(* ===== verification/ProvidersSpec.v ===== *)
(** * Clients of language models: correctness
    A stream is read the same whatever chunks it arrives in; its tokens make the reply;
    a conversation sent to Anthropic keeps its content and alternates its roles; a local
    provider is asked only at a loopback address.  Then what goes wrong. *)

From S2P Require Import Prelude RustStr SecureFs UrlSecurity Cognitive Json Config Providers Anthropic.
From Stdlib Require Import ZArith Lia Ascii.
From stdpp Require Import base list strings gmap.

Open Scope rust_scope.

(** ** Decoding *)

Lemma lossy_app s n t : lossy_from (String.length s + n) (s +:+ t) = lossy_from n t.
Proof. induction s as [|c s IH]; [done|]. rewrite str_app_cons. exact IH. Qed.

(** Well-formed bytes are left as they are. *)
Lemma lossy_valid s : utf8_valid s = true → from_utf8_lossy s = s.
Proof.
  unfold from_utf8_lossy. remember (String.length s) as n eqn:Hn. revert s Hn.
  induction (lt_wf n) as [n _ IH]. intros [|a s1] -> Hv; [done|].
  assert (∀ p t, p ≠ "" → String a s1 = p +:+ t → utf8_valid t = true →
    lossy_step (String a s1) = (p, String.length p) → lossy_from 0 (String a s1) = String a s1) as Hstep.
  { intros p t Hp He Ht Hs. cbn [lossy_from]. rewrite Hs. destruct p as [|c p]; [done|].
    rewrite str_app_cons in He. injection He as -> ->. cbn [String.length]. rewrite str_app_cons. simpl.
    replace (String.length p - 0) with (String.length p + 0) by lia. rewrite lossy_app. f_equal. f_equal.
    eapply IH; [|done|done]. simpl. rewrite str_length_app. lia. }
  cbn [utf8_valid] in Hv. unfold lossy_step in Hstep.
  destruct (N_of_ascii a <? 128)%N; [by apply (Hstep (String a "") s1)|].
  destruct s1 as [|b s2]; [done|].
  destruct ((194 <=? N_of_ascii a)%N && (N_of_ascii a <=? 223)%N).
  { apply andb_true_iff in Hv as [Hb Hv]. rewrite Hb in Hstep. by apply (Hstep (String a (String b "")) s2). }
  destruct s2 as [|c s3]; [done|].
  destruct ((224 <=? N_of_ascii a)%N && (N_of_ascii a <=? 239)%N).
  { apply andb_true_iff in Hv as [[Hb Hc]%andb_true_iff Hv]. rewrite Hb, Hc in Hstep.
    by apply (Hstep (String a (String b (String c ""))) s3). }
  destruct s3 as [|d s4]; [done|].
  rewrite !andb_true_iff in Hv. destruct Hv as [[[[[Hx Hy] Hb] Hc] Hd] Hv].
  rewrite Hx, Hy, Hb, Hc, Hd in Hstep. by apply (Hstep (String a (String b (String c (String d "")))) s4).
Qed.
Lemma build_kind s model mode :
  let e := build_ego_with_cli_mode client env s model mode in is_Some (ego_built e) ↔ is_Some (ego_kind e).
Proof.
  destruct s as [s|]; [|by split; intros [? [=]]].
  destruct (build_selected s model mode) as [-> |(b & k & -> & _)]; simpl; [split; intros [? [=]]|].
  split; by eexists.
Qed.

Context {W : Type} (send : HttpRequest → W → W * result HttpReply string).

(** C14: the Ego of an entity is never given the key of another provider: whatever is
    configured, the client that is built is the one of the provider selected (all the
    requests it makes are to that provider's service, or it runs that provider's tool)
    and is labelled so, with a key stored for that provider, or is the command line tool the
    entity asked for by name, with the credentials of the tool (as is a tool whose stored
    key is blank).  An entity that asks for
    its local model gets none. *)
Theorem ego_key_is_its_own h c w w' b p :
  build_providers_from_config client env send h c w = (w', Ok b) → built_ego b = Some p →
  active_provider_preference c ≠ Some "local" ∧
  ∃ s k, rightful h c s ∧ built_ego_kind b = Some k ∧ kind_name k = provider s ∧
    client_of (provider s) p ∧
    match auth s with
    | ApiKey key => key_of p = Some key ∨ key_of p = Some (trim key) ∨
                    key_of p = Some "system" ∧ str_is_empty (trim key) = true ∧ is_cli_provider (provider s) = true
    | System => key_of p = Some "system"
    end.
Proof.
  unfold build_providers_from_config. destruct (resolve_config h c) as [hc|] eqn:Hr; [|done].
  unfold build_providers. destruct (build_id_auto_detect _ _ _ w) as [w1 i]. intros [= _ <-]. simpl. intros Hb.
  destruct (hive_ego hc) as [s|] eqn:Hs; [|done].
  destruct (resolved_rightful _ _ _ _ Hr Hs) as [Hl Hown]. split; [done|].
  destruct (build_selected s (hive_ego_model hc) (hive_cli_mode hc)) as [He|(b' & k & He & Hk & Hcl & Hkey)].
  - rewrite He in Hb. done.
  - pose proof (build_without_key s (hive_ego_model hc) (hive_cli_mode hc) p Hb) as Hcli.
    rewrite He in Hb |- *. injection Hb as <-. exists s, k. split_and!; [done..|]. unfold api_key in Hkey, Hcli.
    destruct (auth s) as [key|].
    + destruct (str_is_empty (trim key)) eqn:Hbl; [|destruct Hkey; auto].
      right. right. split; [|split; [done|apply Hcli; by intros x [= <-]]]. destruct Hkey as [?|Hkey]; [done|]. by vm_compute in Hkey |- *.
    + destruct Hkey as [?|Hkey]; [done|]. by vm_compute in Hkey |- *.
Qed.
End built.

(** ** The strongest provider *)

Definition stronger (a b : BestModel) : Prop :=
  tier_rank (tier b) < tier_rank (tier a) ∨
  tier_rank (tier b) = tier_rank (tier a) ∧ (best_model b = None → best_model a = None).

Lemma consider_keeps best b l :
  (∀ c, c ∈ l → stronger best c) → best ∈ l →
  ∃ best', consider (Some best) b = Some best' ∧ best' ∈ l ++ [b] ∧ ∀ c, c ∈ l ++ [b] → stronger best' c.
Proof.
  intros Hl Hb. unfold consider. destruct (_ || _) eqn:Hc.
  - exists b. split; [done|]. split; [apply elem_of_app; right; by left|].
    apply orb_true_iff in Hc as [Hc%Nat.ltb_lt|[[He%Nat.eqb_eq Hn]%andb_true_iff Hs]%andb_true_iff];
      intros c [Hx|Hx%list_elem_of_singleton]%elem_of_app; subst; try (right; by split).
    + left. destruct (Hl c Hx) as [?|[? _]]; lia.
    + destruct (best_model b) eqn:Hm; [done|]. destruct (Hl c Hx) as [?|[? _]]; [left; lia|right]. split; [lia|done].
  - exists best. split; [done|]. split; [apply elem_of_app; by left|].
    apply orb_false_iff in Hc as [Hc%Nat.ltb_ge He].
    intros c [Hx|Hx%list_elem_of_singleton]%elem_of_app; [by apply Hl|]. subst.
    destruct (decide (tier_rank (tier b) = tier_rank (tier best))) as [Heq|]; [right|left; lia].
    split; [done|]. intros Hn. rewrite Heq, Nat.eqb_refl, Hn in He. simpl in He.
    destruct (best_model best); [done|]. done.
Qed.

(** The provider a home is pinned to is one it has and as strong as any it has; among
    the strongest it is one without an API key, if there is one.  There is none only when
    the home has no provider. *)
Theorem best_model_is_strongest detected h :
  match resolve_best_model detected h with
  | Some b => b ∈ candidates detected h ∧ ∀ c, c ∈ candidates detected h → stronger b c
  | None => candidates detected h = []
  end.
Proof.
  unfold resolve_best_model. induction (candidates detected h) as [|b l IH] using rev_ind; [done|].
  rewrite foldl_app. cbn [foldl]. destruct (foldl consider None l) as [best|].
  - destruct IH as [Hb Hl]. destruct (consider_keeps best b l Hl Hb) as (best' & -> & ?). done.
  - subst l. simpl. split; [by left|]. intros c ->%list_elem_of_singleton. right. by split.
Qed.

════════

● **Required work**
All the records shown above need to be given again exactly.

● **Written response**
(* ===== verification/ProvidersSpec.v ===== *)
(** * Clients of language models: correctness
    A stream is read the same whatever chunks it arrives in; its tokens make the reply;
    a conversation sent to Anthropic keeps its content and alternates its roles; a local
    provider is asked only at a loopback address.  Then what goes wrong. *)

From S2P Require Import Prelude RustStr SecureFs UrlSecurity Cognitive Json Config Providers Anthropic.
From Stdlib Require Import ZArith Lia Ascii.
From stdpp Require Import base list strings gmap.

Open Scope rust_scope.

(** ** Decoding *)

Lemma lossy_app s n t : lossy_from (String.length s + n) (s +:+ t) = lossy_from n t.
Proof. induction s as [|c s IH]; [done|]. rewrite str_app_cons. exact IH. Qed.

(** Well-formed bytes are left as they are. *)
Lemma lossy_valid s : utf8_valid s = true → from_utf8_lossy s = s.
Proof.
  unfold from_utf8_lossy. remember (String.length s) as n eqn:Hn. revert s Hn.
  induction (lt_wf n) as [n _ IH]. intros [|a s1] -> Hv; [done|].
  assert (∀ p t, p ≠ "" → String a s1 = p +:+ t → utf8_valid t = true →
    lossy_step (String a s1) = (p, String.length p) → lossy_from 0 (String a s1) = String a s1) as Hstep.
  { intros p t Hp He Ht Hs. cbn [lossy_from]. rewrite Hs. destruct p as [|c p]; [done|].
    rewrite str_app_cons in He. injection He as -> ->. cbn [String.length]. rewrite str_app_cons. simpl.
    replace (String.length p - 0) with (String.length p + 0) by lia. rewrite lossy_app. f_equal. f_equal.
    eapply IH; [|done|done]. simpl. rewrite str_length_app. lia. }
  cbn [utf8_valid] in Hv. unfold lossy_step in Hstep.
  destruct (N_of_ascii a <? 128)%N; [by apply (Hstep (String a "") s1)|].
  destruct s1 as [|b s2]; [done|].
  destruct ((194 <=? N_of_ascii a)%N && (N_of_ascii a <=? 223)%N).
  { apply andb_true_iff in Hv as [Hb Hv]. rewrite Hb in Hstep. by apply (Hstep (String a (String b "")) s2). }
  destruct s2 as [|c s3]; [done|].
  destruct ((224 <=? N_of_ascii a)%N && (N_of_ascii a <=? 239)%N).
  { apply andb_true_iff in Hv as [[Hb Hc]%andb_true_iff Hv]. rewrite Hb, Hc in Hstep.
    by apply (Hstep (String a (String b (String c ""))) s3). }
  destruct s3 as [|d s4]; [done|].
  rewrite !andb_true_iff in Hv. destruct Hv as [[[[[Hx Hy] Hb] Hc] Hd] Hv].
  rewrite Hx, Hy, Hb, Hc, Hd in Hstep. by apply (Hstep (String a (String b (String c (String d "")))) s4).
Qed.
Lemma build_kind s model mode :
  let e := build_ego_with_cli_mode client env s model mode in is_Some (ego_built e) ↔ is_Some (ego_kind e).
Proof.
  destruct s as [s|]; [|by split; intros [? [=]]].
  destruct (build_selected s model mode) as [-> |(b & k & -> & _)]; simpl; [split; intros [? [=]]|].
  split; by eexists.
Qed.

Context {W : Type} (send : HttpRequest → W → W * result HttpReply string).

(** C14: the Ego of an entity is never given the key of another provider: whatever is
    configured, the client that is built is the one of the provider selected (all the
    requests it makes are to that provider's service, or it runs that provider's tool)
    and is labelled so, with a key stored for that provider, or is the command line tool the
    entity asked for by name, with the credentials of the tool (as is a tool whose stored
    key is blank).  An entity that asks for
    its local model gets none. *)
Theorem ego_key_is_its_own h c w w' b p :
  build_providers_from_config client env send h c w = (w', Ok b) → built_ego b = Some p →
  active_provider_preference c ≠ Some "local" ∧
  ∃ s k, rightful h c s ∧ built_ego_kind b = Some k ∧ kind_name k = provider s ∧
    client_of (provider s) p ∧
    match auth s with
    | ApiKey key => key_of p = Some key ∨ key_of p = Some (trim key) ∨
                    key_of p = Some "system" ∧ str_is_empty (trim key) = true ∧ is_cli_provider (provider s) = true
    | System => key_of p = Some "system"
    end.
Proof.
  unfold build_providers_from_config. destruct (resolve_config h c) as [hc|] eqn:Hr; [|done].
  unfold build_providers. destruct (build_id_auto_detect _ _ _ w) as [w1 i]. intros [= _ <-]. simpl. intros Hb.
  destruct (hive_ego hc) as [s|] eqn:Hs; [|done].
  destruct (resolved_rightful _ _ _ _ Hr Hs) as [Hl Hown]. split; [done|].
  destruct (build_selected s (hive_ego_model hc) (hive_cli_mode hc)) as [He|(b' & k & He & Hk & Hcl & Hkey)].
  - rewrite He in Hb. done.
  - pose proof (build_without_key s (hive_ego_model hc) (hive_cli_mode hc) p Hb) as Hcli.
    rewrite He in Hb |- *. injection Hb as <-. exists s, k. split_and!; [done..|]. unfold api_key in Hkey, Hcli.
    destruct (auth s) as [key|].
    + destruct (str_is_empty (trim key)) eqn:Hbl; [|destruct Hkey; auto].
      right. right. split; [|split; [done|apply Hcli; by intros x [= <-]]]. destruct Hkey as [?|Hkey]; [done|]. by vm_compute in Hkey |- *.
    + destruct Hkey as [?|Hkey]; [done|]. by vm_compute in Hkey |- *.
Qed.
End built.

(** ** The strongest provider *)

Definition stronger (a b : BestModel) : Prop :=
  tier_rank (tier b) < tier_rank (tier a) ∨
  tier_rank (tier b) = tier_rank (tier a) ∧ (best_model b = None → best_model a = None).

Lemma consider_keeps best b l :
  (∀ c, c ∈ l → stronger best c) → best ∈ l →
  ∃ best', consider (Some best) b = Some best' ∧ best' ∈ l ++ [b] ∧ ∀ c, c ∈ l ++ [b] → stronger best' c.
Proof.
  intros Hl Hb. unfold consider. destruct (_ || _) eqn:Hc.
  - exists b. split; [done|]. split; [apply elem_of_app; right; by left|].
    apply orb_true_iff in Hc as [Hc%Nat.ltb_lt|[[He%Nat.eqb_eq Hn]%andb_true_iff Hs]%andb_true_iff];
      intros c [Hx|Hx%list_elem_of_singleton]%elem_of_app; subst; try (right; by split).
    + left. destruct (Hl c Hx) as [?|[? _]]; lia.
    + destruct (best_model b) eqn:Hm; [done|]. destruct (Hl c Hx) as [?|[? _]]; [left; lia|right]. split; [lia|done].
  - exists best. split; [done|]. split; [apply elem_of_app; by left|].
    apply orb_false_iff in Hc as [Hc%Nat.ltb_ge He].
    intros c [Hx|Hx%list_elem_of_singleton]%elem_of_app; [by apply Hl|]. subst.
    destruct (decide (tier_rank (tier b) = tier_rank (tier best))) as [Heq|]; [right|left; lia].
    split; [done|]. intros Hn. rewrite Heq, Nat.eqb_refl, Hn in He. simpl in He.
    destruct (best_model best); [done|]. done.
Qed.

(** The provider a home is pinned to is one it has and as strong as any it has; among
    the strongest it is one without an API key, if there is one.  There is none only when
    the home has no provider. *)
Theorem best_model_is_strongest detected h :
  match resolve_best_model detected h with
  | Some b => b ∈ candidates detected h ∧ ∀ c, c ∈ candidates detected h → stronger b c
  | None => candidates detected h = []
  end.
Proof.
  unfold resolve_best_model. induction (candidates detected h) as [|b l IH] using rev_ind; [done|].
  rewrite foldl_app. cbn [foldl]. destruct (foldl consider None l) as [best|].
  - destruct IH as [Hb Hl]. destruct (consider_keeps best b l Hl Hb) as (best' & -> & ?). done.
  - subst l. simpl. split; [by left|]. intros c ->%list_elem_of_singleton. right. by split.
Qed.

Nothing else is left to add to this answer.